Evidence that Alaska’s tax regime is getting favorable reviews in the investment world can be found in a recent article posted to Forbes’ website. In the article, stock analyst Chris Mayer is quoted as follows: “So the state government created some sweetheart deals for oil and gas companies to spend money here. Among these goodies is a 40% state refund on money spent for drilling and exploration costs — paid in cash to the operator.
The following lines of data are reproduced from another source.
(* ===== verification/SimMachines.v ===== *)
(** * The concrete platform hosts machines

    The in-memory cloud of Sim.v as an environment of machine reconciles: with the
    secrets and the cluster in place and servers that run, nothing but a fault goes
    wrong, as long as no two servers share a machine tag. *)

From S2P Require Export SimCloud Hosting.

Section sim_hosting.
(** The machine tag, the cluster under its key, and the key of the bootstrap secret. *)
Context (key : string) (ck : string * string) (cc : CloudscaleCluster) (bk : string * string).

Definition servers_of (w : SimWorld) : gmap nat ServerRequest := sel as_server w.

Definition unique_servers (w : SimWorld) : Prop :=
  ∀ value n1 n2 r1 r2, servers_of w !! n1 = Some r1 → servers_of w !! n2 = Some r2 →
    ServerRequest_Tags r1 !! key = Some value → ServerRequest_Tags r2 !! key = Some value → n1 = n2.

(** With one server there is nothing to mix up. *)
Lemma unique_servers_one w : length (map_to_list (servers_of w)) ≤ 1 → unique_servers w.
Proof.
  intros Hl v n1 n2 r1 r2 H1%elem_of_map_to_list H2%elem_of_map_to_list _ _.
  destruct (map_to_list (servers_of w)) as [|x [|]]; simpl in Hl; [by apply not_elem_of_nil in H1| |lia].
  apply list_elem_of_singleton in H1, H2. by simplify_eq.
Qed.

Definition sim_hosts (w : SimWorld) : Prop :=
  sim_secret w ∧ sim_find (key_of ∘ CloudscaleCluster_Meta) ck (sim_clusters w) = Ok cc ∧
  (∃ data v, sim_find fst bk (sim_secrets w) = Ok (bk, data) ∧ data !! "value" = Some v) ∧
  sim_server_status w = ServerStatusRunning ∧ unique_servers w.

Definition sim_host : Environment (P:=sim_platform).
Proof.
  refine {| healthy := sim_hosts : @World sim_platform → Prop; budget := sim_budget;
            credentials := λ k, k = sim_key |}; intros k.
  - by intros w Hw.
  - intros ->. apply pure_recovers. intros w [Hs _]. unfold sim_secret in Hs. rewrite Hs. by exists "secret".
Defined.

#[local] Existing Instance sim_host.

Lemma sim_host_machine : MachineEnvironment.
Proof.
  split; [done| |by intros k w Hw]. intros sn m ok w Hw. split; [exact Hw|split; [done|by right]].
Qed.

(** The cluster and the bootstrap secret can be read. *)
Lemma sim_cluster_recovers (good : CloudscaleCluster → Prop) :
  good cc → recovers healthy budget good never (kube_GetCloudscaleCluster ck).
Proof. intros Hg. apply pure_recovers. intros w (_ & Hc & _). simpl in *. by rewrite Hc. Qed.

Lemma sim_bootstrap_recovers :
  recovers healthy budget (λ data, is_Some (data !! "value")) never (kube_GetSecret bk).
Proof.
  apply pure_recovers. intros w (_ & _ & (data & v & Hf & Hv) & _). rewrite Hf. simpl. by exists v.
Qed.

(** *** Servers *)

Definition sim_hosted (id : string) (w : SimWorld) : Prop := is_Some (find_id (servers_of w) id).
Definition sim_unhosted (value : string) (w : SimWorld) : Prop :=
  ∀ n r, servers_of w !! n = Some r → ServerRequest_Tags r !! key ≠ Some value.

Lemma hosted_iff n w : sim_hosted (uuid_of n) w ↔ is_Some (servers_of w !! n).
Proof.
  split.
  - intros [[n' r] [Hn E%(inj uuid_of)]%find_id_Some]. subst. by eexists.
  - intros [r Hr]. by eapply find_id_is_Some.
Qed.

Lemma hosted_id id w : sim_hosted id w → ∃ n, id = uuid_of n.
Proof. intros [[n r] [_ ->]%find_id_Some]. by eexists. Qed.

Lemma hosted_mono id w w' :
  (∀ n, is_Some (servers_of w !! n) → is_Some (servers_of w' !! n)) → sim_hosted id w → sim_hosted id w'.
Proof. intros Hs Hid. destruct (hosted_id _ _ Hid) as [n ->]. rewrite hosted_iff in *. auto. Qed.

Abbreviation create_server := (sim_create (IRes ∘ CServer) view_server).
Abbreviation create_group := (sim_create (IRes ∘ CServerGroup) view_group).

Lemma servers_insert n r w w' :
  servers_of (set_items (<[n := IRes (CServer r)]> (sim_items w)) w') = <[n := r]> (servers_of w).
Proof. by apply omap_insert_Some. Qed.

(** The request of the new server, whatever the answer. *)
Lemma servers_create req w :
  servers_of (snd (create_server req w)) = servers_of w ∨
  servers_of (snd (create_server req w)) = <[new_id (sim_items w) := req]> (servers_of w).
Proof.
  unfold sim_create, faulty. destruct (default _ _); simpl; auto; right; apply (servers_insert _ _ w).
Qed.

Lemma servers_new w : servers_of w !! new_id (sim_items w) = None.
Proof. unfold servers_of, sel. by rewrite lookup_omap, new_id_fresh. Qed.

Lemma unique_insert req value w w' :
  unique_servers w → sim_unhosted value w → ServerRequest_Tags req !! key = Some value →
  servers_of w' = <[new_id (sim_items w) := req]> (servers_of w) → unique_servers w'.
Proof.
  intros Hu Hun Ht E v n1 n2 r1 r2. rewrite E, !lookup_insert.
  case_decide as E1; case_decide as E2; subst; intros H1 H2 T1 T2; simplify_eq; [done|..].
  - by destruct (Hun _ _ H2).
  - by destruct (Hun _ _ H1).
  - by eapply (Hu v).
Qed.

Lemma sim_server_create value req w :
  sim_hosts w → sim_unhosted value w → ServerRequest_Tags req !! key = Some value →
  recovers_at sim_hosts sim_budget running never (create_server req) w.
Proof.
  intros (H1 & H2 & H3 & H4 & H5) Hun Ht. apply faulty_recovers_at; [by split_and!|]. simpl.
  split; [|by split]. split_and!; [done..|]. eapply (unique_insert req value w); [done..|].
  apply (servers_insert _ _ w).
Qed.

Lemma sim_server_list value :
  recovers sim_hosts sim_budget (λ l, length l ≤ 1 ∧ Forall running l) never
    (svc_List (Servers sim_client) {[key := value]}).
Proof.
  apply pure_recovers. intros w (_ & _ & _ & Hs & Hu). rewrite length_fmap. split.
  - set (P := λ x : nat * ServerRequest, {[key := value]} ⊆ ServerRequest_Tags x.2).
    change (sel as_server w) with (servers_of w).
    assert (∀ n r, (n, r) ∈ filter P (map_to_list (servers_of w)) →
      servers_of w !! n = Some r ∧ ServerRequest_Tags r !! key = Some value) as Hin.
    { intros n r [Ht%map_singleton_subseteq_l Hn%elem_of_map_to_list]%list_elem_of_filter. done. }
    assert (NoDup (filter P (map_to_list (servers_of w))).*1) as Hnd.
    { eapply sublist_NoDup; [apply (NoDup_fst_map_to_list (servers_of w))|]. apply fmap_sublist, sublist_filter. }
    destruct (filter P _) as [|[n1 r1] [|[n2 r2] l]]; simpl; [lia|lia|]. exfalso.
    csimpl in Hnd. apply NoDup_cons in Hnd as [Hn _]. apply Hn, elem_of_cons. left. simpl.
    destruct (Hin n1 r1) as [? ?]; [by left|]. destruct (Hin n2 r2) as [? ?]; [by right; left|].
    by eapply (Hu value).
  - apply Forall_fmap, Forall_true. intros [n r]. exact Hs.
Qed.

Lemma groups_keep_servers req w : servers_of (snd (create_group req w)) = servers_of w.
Proof. by apply sel_create_other. Qed.

Lemma sim_group_create req : recovers sim_hosts sim_budget always never (create_group req).
Proof.
  intros w (H1 & H2 & H3 & H4 & H5). apply faulty_recovers_at; [by split_and!|]. simpl.
  split; [|by split]. split_and!; [done..|]. intros v n1 n2 r1 r2.
  assert (∀ w', servers_of (set_items (<[new_id (sim_items w) := IRes (CServerGroup req)]> (sim_items w)) w') =
    servers_of w) as E.
  { intros w'. apply map_eq. intros i. unfold servers_of, sel. simpl. rewrite !lookup_omap, lookup_insert.
    case_decide; [|done]. subst. by rewrite new_id_fresh. }
  rewrite E. apply H5.
Qed.

Lemma sim_hosting : Hosting key.
Proof.
  refine {| unhosted := sim_unhosted : _ → @World sim_platform → Prop;
            hosted := sim_hosted : _ → @World sim_platform → Prop |}; try done.
  - intros token id w (H1 & H2 & H3 & H4 & H5) [[n r] Hf]. split; [by split_and!|split; [done|right]].
    simpl. unfold sim_get. fold (servers_of w). by rewrite Hf.
  - intros token id w x w'. simpl. unfold sim_get. destruct (find_id _ _) as [[n r]|] eqn:Ef; [|done].
    apply find_id_Some in Ef as [_ ->]. by intros [= <- _].
  - intros token value. apply sim_server_list.
  - intros token value w w' [= Hl <-] n r Hn Ht. apply fmap_nil_inv in Hl.
    apply (not_elem_of_nil (n, r)). rewrite <- Hl. apply list_elem_of_filter.
    split; [by apply map_singleton_subseteq_l|]. by apply elem_of_map_to_list.
  - intros token value w l w' x [= <- <-] (y & -> & Hy)%list_elem_of_fmap. split; [done|].
    destruct y as [n r]. apply list_elem_of_filter in Hy as [_ Hy%elem_of_map_to_list]. by apply hosted_iff; eexists.
  - intros token value req w. apply sim_server_create.
  - intros token req w x w'. simpl. unfold sim_create, faulty. destruct (default _ _); try done.
    intros [= <- <-]. split; [done|]. apply hosted_iff. rewrite (servers_insert _ _ w), lookup_insert_eq. by eexists.
  - intros token id. apply pure_recovers. intros w _. by destruct (find_id _ _) as [[n r]|].
  - intros token tags. by apply pure_recovers.
  - intros token req. apply sim_group_create.
  - intros token id req w. apply hosted_mono. intros n Hn.
    destruct (servers_create req w) as [E|E]; simpl in *; rewrite E; [done|]. by apply lookup_insert_is_Some'; right.
  - intros token id req w. apply hosted_mono. intros n Hn. simpl. by rewrite groups_keep_servers.
Defined.

(** *** Deletion *)

Lemma sim_undeploying : Undeploying.
Proof.
  split. intros token id w (H1 & H2 & H3 & H4 & H5). apply faulty_recovers_at; [by split_and!|]. simpl.
  destruct (find_id _ _) as [[n r]|]; simpl; [|by split_and!]. split; [|done]. split_and!; [done..|].
  intros v n1 n2 r1 r2. unfold servers_of. rewrite (sel_delete as_server n w).
  intros [_ E1]%lookup_delete_Some [_ E2]%lookup_delete_Some. by eapply H5.
Qed.
End sim_hosting.
(** * monitor_file_ops.js: a shallow embedding of the Frida monitoring script

    The script [src/frida_scripts/monitor_file_ops.js] installs hooks on
    managed (Java) methods and on native libc functions and prints, for
    each interception, a human-readable line and a structured JSON line.

    The embedding follows the script top to bottom:
    - [Js]      the fragment of JavaScript the script relies on (string
                coercion, [indexOf], [includes], truthiness, [toInt32]);
    - [Eff]     a state-and-exception monad over the observable world
                (console lines, stack captures, forwarded calls, installed
                hooks, and the binding of the free identifier
                [seenEvents]);
    - [Script]  the hooks and the bootstrap code, statement by statement;
    - the theorems about them. *)

From Stdlib Require Import ZArith List Lia Bool.
From Stdlib Require Import Strings.String Strings.Ascii.
From stdpp Require Import base strings gmap pretty list.

Local Open Scope string_scope.
Local Open Scope Z_scope.
Local Open Scope list_scope.

(* ===================================================================== *)
(** ** The JavaScript fragment                                            *)
(* ===================================================================== *)

Module Js.

(** Values that reach the hooks.  Frida marshals a [java.lang.String]
    argument as a JS string (or [null]), a Java [int] as a number and
    any other object as a wrapper object. *)
Inductive value :=
| VUndefined
| VNull
| VBool (b : bool)
| VInt (z : Z)
| VString (s : string)
| VObject (handle : Z).

(** [Number.prototype.toString] on an integer: decimal digits with a
    leading minus sign for negatives. *)
Definition int_toString (z : Z) : string := pretty z.

(** The abstract operation ToString, as used by [+] when one operand is a
    string. *)
Definition ToString (v : value) : string :=
  match v with
  | VUndefined => "undefined"
  | VNull => "null"
  | VBool true => "true"
  | VBool false => "false"
  | VInt z => int_toString z
  | VString s => s
  | VObject _ => "[object Object]"
  end.

(** ToBoolean on strings: only the empty string is falsy. *)
Definition truthy_string (s : string) : bool :=
  match s with
  | EmptyString => false
  | String _ _ => true
  end.

(** [s.indexOf(pat)]: position of the first occurrence, or [-1]. *)
Definition indexOf (s pat : string) : Z :=
  match String.index 0 pat s with
  | Some n => Z.of_nat n
  | None => -1
  end.

(** [arr.includes(x)] on an array of strings. *)
Definition includes (arr : list string) (x : string) : bool :=
  existsb (String.eqb x) arr.

(** [NativePointer.prototype.toInt32]: the low 32 bits of the pointer,
    read as a signed two's-complement integer. *)
Definition toInt32 (p : Z) : Z :=
  (p + 2 ^ 31) mod 2 ^ 32 - 2 ^ 31.

End Js.

(* ===================================================================== *)
(** ** Effects                                                            *)
(* ===================================================================== *)

Module Eff.

(** What can be thrown. *)
Inductive exn :=
| ReferenceError (identifier : string)
| TypeError (message : string)
| HostError (message : string)
| JavaException (message : string).

Definition exn_toString (e : exn) : string :=
  match e with
  | ReferenceError x => "ReferenceError: " +:+ x +:+ " is not defined"
  | TypeError m => "TypeError: " +:+ m
  | HostError m => "Error: " +:+ m
  | JavaException m => "Error: " +:+ m
  end.

(** Observable actions, in program order. *)
Inductive action :=
| ConsoleLog (line : string)
| Backtrace
| CallOriginal (target : string) (args : list Js.value)
| ProceedNative (target : string)
| Install (target : string)
| ScriptError (e : exn).

(** The world a piece of script code runs in: the actions performed so
    far (oldest first) and the object the free identifier [seenEvents]
    resolves to, [None] when no binding for it exists. *)
Record World := mkWorld {
  trace : list action;
  seenEvents : option (gmap string bool)
}.

Inductive outcome (A : Type) :=
| Ret (a : A)
| Throw (e : exn).
Arguments Ret {A} a.
Arguments Throw {A} e.

Definition M (A : Type) : Type := World -> outcome A * World.

Definition ret {A} (a : A) : M A := fun w => (Ret a, w).

Definition throw {A} (e : exn) : M A := fun w => (Throw e, w).

Definition bind {A B} (m : M A) (k : A -> M B) : M B :=
  fun w =>
    match m w with
    | (Ret a, w') => k a w'
    | (Throw e, w') => (Throw e, w')
    end.

(** [try { body } catch (e) { handler(e) }] *)
Definition try_catch {A} (body : M A) (handler : exn -> M A) : M A :=
  fun w =>
    match body w with
    | (Ret a, w') => (Ret a, w')
    | (Throw e, w') => handler e w'
    end.

Definition emit (a : action) : M unit :=
  fun w => (Ret tt, mkWorld (trace w ++ [a]) (seenEvents w)).

Definition console_log (line : string) : M unit := emit (ConsoleLog line).

(** Lift a host result (a value or a thrown exception). *)
Definition lift {A} (r : exn + A) : M A :=
  match r with
  | inl e => throw e
  | inr a => ret a
  end.
(** C5, amended.  For a parking name that is text, [handleSave] rejects an
    empty (trimmed) name, a rate text that [parseInt] does not read as a
    number above 0, and a missing entry time when the current time is not
    used: it shows an error dialog before any storage call, leaving the
    storage, the identifier supply and the clock as they were.  On an input
    that passes the three checks (an entry time of its own being text) and
    a healthy storage, [addTicket] returns the new ticket, with its
    identifier, [createdAt], QR payload and status [active], and the active
    collection is rewritten with the ticket appended (and reads back so
    when the rate is finite). *)
Theorem handleSave_validates_then_opens (s : NewTicketScreen.state)
  (name : string) (w : world) :
  NewTicketScreen.parkingName s = VStr name ->
  (String_trim name = "" \/
   ~ num_pos (parseInt (NewTicketScreen.pricePerHour s)) \/
   (NewTicketScreen.useCurrentTime s = false /\
    truthy (NewTicketScreen.entryTime s) = false) ->
   exists message,
     NewTicketScreen.handleSave uuidv4 now_at String_trim parseInt s w
     = (Normal tt, with_alert (Alert "Erreur" message) w)) /\
  (String_trim name <> "" ->
   num_pos (parseInt (NewTicketScreen.pricePerHour s)) ->
   forall own,
   NewTicketScreen.useCurrentTime s = true \/
   (NewTicketScreen.entryTime s = VStr own /\ own <> "") ->
   faults w = [] ->
   uuidv4 (ids_minted w) <> "" ->
   forall old, stored (disk w) ACTIVE_TICKETS_KEY = VArr old ->
   exists entry w0 t message,
     (if NewTicketScreen.useCurrentTime s then getCurrentDateTime now_at
      else mret own) w
     = (Normal entry, w0) /\
     t = opened_record (String_trim name) entry
           (parseInt (NewTicketScreen.pricePerHour s)) (uuidv4 (ids_minted w))
           (now_at (clock_reads w0)) (now_at (S (clock_reads w0))) /\
     addTicket uuidv4 now_at
       [("parkingName", VStr (String_trim name));
        ("entryTime", VStr entry);
        ("pricePerHour", VNum (parseInt (NewTicketScreen.pricePerHour s)))] w0
     = (Normal (Some t), after_open old t w0) /\
     NewTicketScreen.handleSave uuidv4 now_at String_trim parseInt s w
     = (Normal tt,
        with_alert (Alert "Ticket créé avec succès! 🎫" message)
          (after_open old t w0)) /\
     disk (after_open old t w0) !! ACTIVE_TICKETS_KEY
     = Some (JSON_stringify (VArr (old ++ [t]))) /\
     disk (after_open old t w0) !! HISTORY_TICKETS_KEY
     = disk w !! HISTORY_TICKETS_KEY /\
     (JSON.writable (parseInt (NewTicketScreen.pricePerHour s)) = true ->
      stored (disk (after_open old t w0)) ACTIVE_TICKETS_KEY = VArr (old ++ [t]))).
Proof.
  intros Hn. split.
  - intros Hbad. unfold NewTicketScreen.handleSave. rewrite Hn.
    cbn [NewTicketScreen.method_trim].
    rewrite io_bind_run. unfold lift at 1. cbv beta iota.
    destruct (String.eqb_spec (String_trim name) "") as [Hname | Hname].
    + rewrite Hname. eexists. reflexivity.
    + rewrite truthy_str. apply String.eqb_neq in Hname as Hname'.
      rewrite Hname'. cbn [negb].
      destruct (isNaN (parseInt (NewTicketScreen.pricePerHour s))
                || num_le_zero (parseInt (NewTicketScreen.pricePerHour s)))
        eqn:Hrate; [eexists; reflexivity |].
      destruct Hbad as [Hb | [Hb | [Hu Ht]]].
      * contradiction.
      * rewrite (not_num_pos _ Hb) in Hrate. discriminate.
      * rewrite Hu, Ht. eexists. reflexivity.
  - intros Hname Hprice own Htime Hf Hid old Hold.
    set (f := Form name (NewTicketScreen.pricePerHour s) own
                (NewTicketScreen.useCurrentTime s)).
    assert (Hsame : NewTicketScreen.handleSave uuidv4 now_at String_trim parseInt
                      s w
                    = handleSave uuidv4 now_at String_trim parseInt f w).
    { apply handleSave_on_strings; [exact Hn |].
      intros Hu. destruct Htime as [Ht | [Ht _]]; [congruence | exact Ht]. }
    rewrite Hsame.
    apply (proj2 (handleSave_form_validates_then_opens f w)); try assumption.
    destruct Htime as [Ht | [_ Ht]]; [left; exact Ht | right; exact Ht].
Qed.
There are other laws in place that could refund as much as 20% of other costs and 25% of net losses incurred.”
“For a small operator looking to get a sweet return on a moderate-sized pot of money, Alaska is like the El Dorado of oil and gas,” Mayer continued.
Development Continues Under Existing Law
In addition to oil rigs heading north, companies that have announced or started work on the North Slope in the last year – without any new tax breaks – include:
-Spanish oil giant Repsol committed to spend $768 million in new exploration over the next three years;
-Great Bear Petroleum announced plans for oil fracking development;
-Norway’s StatOil opened offices in Alaska last month
-Brooks Range Petroleum announced it will begin new development in Alaska
-ConocoPhillips is still working to develop NPR-A under current tax laws, which have only been delayed by a federal Army Corps of Engineer’s decision most expect to be reversed.
French and Gara both noted that the Governor’s bill contained no requirement of additional Alaska investment. “Just giving oil companies money, hoping they’ll give it back, has never worked, and won’t work now,” said Rep. Gara.
“Our motto is going to be: ‘No reduction without more production’” said Sen. French. “Rep. Gara and I are looking for ways to actually stimulate more Alaska investment.”
Senator French and Representative Gara plan to hold a press conference this afternoon at 1 p.m. in Room 220 of the Anchorage Legislative Information Office to give further information on this topic as well as answer questions. For those can’t attend in person, you can call to the teleconference at 1-855-463-5009.